During the application, you'll be asked for:

  • Personal information such as your name, address, etc.
  • The names and email addresses of your three referees
  • Your educational history from all post-secondary institutions you've attended

The application takes about 20 minutes to complete. You may save your application and return to it later as long as you remember the Login ID and PIN you've created.

At the end of the application, you will need to pay a non-refundable $90 application fee. It is recommended that you pay online with a credit card. If you do not pay online when completing your application, you will need to use an alternate form of payment.

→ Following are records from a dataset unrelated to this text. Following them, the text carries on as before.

(** * EasyConduit bot: chat UI reconciliation and metrics aggregation

    A shallow embedding of [bot/main.py] and the properties of its
    message triad, command desk, lifetime counters, history buffers and
    config store.

    Conventions of the embedding.
    - A Python [str] is the list of its Unicode code points ([list N]);
      [lit] turns an ASCII literal into one, other characters are written
      as code points.
    - A Python [float] is an IEEE 754 binary64 number ([spec_float] with
      precision 53 and maximal exponent 1024): sums, differences and
      products round to nearest even, [inf] and [nan] are values, and
      [int(x)] raises on them.
    - An exception is a value of [Exn]; a function that can raise returns a
      [Result], and one that also changes the state or the world returns
      the state or world reached when it returned or raised.
    - A file that the bot reads is absent, unreadable, not decodable as
      UTF-8, or a text; writing a file succeeds.
    - The state dict is a record with one field per key the source uses; an
      [option] field is a key that may be absent, a map or list field reads
      an absent key as empty (what [setdefault] and [get(k, [])] give).
    - Per-chat dicts are keyed by [str(chat_id)] in the source and by the
      chat id itself here ([str] is injective on [int]).
    - Outbound calls, OS commands and file writes are recorded in order in
      the world's effect trace; the Telegram server is an oracle giving the
      reply to the n-th effect. *)

From Stdlib Require Import ZArith NArith Lia List String Ascii.
From Stdlib Require Import DecimalString.
From Stdlib Require Import Floats.SpecFloat.
From stdpp Require Import gmap list.
Lemma status_clash_double_update_witness :
  exists mv v_in v_out,
    In (EvRead "valve_status" (inl v_in))
       (snd (advance_and_input (Bench.plc_clash Bench.quiet))) /\
    In (EvRead "valve" (inl v_out))
       (snd (advance_and_input (Bench.plc_clash Bench.quiet))) /\
    od_get "valve_status"
      (input_registry (snd (fst (advance_and_input (Bench.plc_clash Bench.quiet)))))
    = Some (update (update mv v_in) v_out).
Proof.
  destruct (bench_plc_clash_registered Bench.quiet) as (Hwi & Hwo & _).
  assert (In (DigitalInput (PinNumber 17) "valve_status" None None true)
            (od_values (_inputs (Bench.plc_clash Bench.quiet)))) as Hin by (simpl; auto).
  assert (In (DigitalOutput (PinNumber 27) "valve" None (VInt 0))
            (od_values (_outputs (Bench.plc_clash Bench.quiet)))) as Hout by (simpl; auto).
  assert (advance_and_input (Bench.plc_clash Bench.quiet)
          = (Return tt, snd (fst (advance_and_input (Bench.plc_clash Bench.quiet))),
             snd (advance_and_input (Bench.plc_clash Bench.quiet)))) as Hadv
    by (vm_compute; reflexivity).
  destruct (status_clash_double_update (Bench.plc_clash Bench.quiet) _ _ _ _
              Hwi Hwo Hin Hout eq_refl Hadv)
    as (mv & v_in & v_out & t1 & t2 & (Ht & _ & _) & (Hev1 & _) & (Hev2 & _) & _ & Hres & _).
  exists mv, v_in, v_out. split; [|split; [|exact Hres]].
  - rewrite Ht. right. right. apply in_or_app. left. exact Hev1.
  - rewrite Ht. right. right. apply in_or_app. right. exact Hev2.
Defined.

Your application will not be processed until payment is received.

If you are a past or current student you may begin an application in the admissions channel of PAWS.

Submitting required documents

Once you've completed an online application you will need to have the following documents submitted:
  • You will need to send in official transcripts of all previous undergraduate and graduate courses (including, where necessary, a certified English translation), even if a degree was not awarded. You do not need to submit transcripts for courses taken at the U of S.
  • Have the transcripts sent directly from the institutions to the department address below.
  • If your current degree is still in progress, you will need to arrange for your official final transcripts showing the awarding of your degree to be sent to your department.
  • Copies of transcripts are not acceptable as final admission documents, unless they have also been verified and stamped by your issuing institution.

If you are required to provide proof of English proficiency your English test results need to be sent directly from the organization where your tests were taken to the department address below.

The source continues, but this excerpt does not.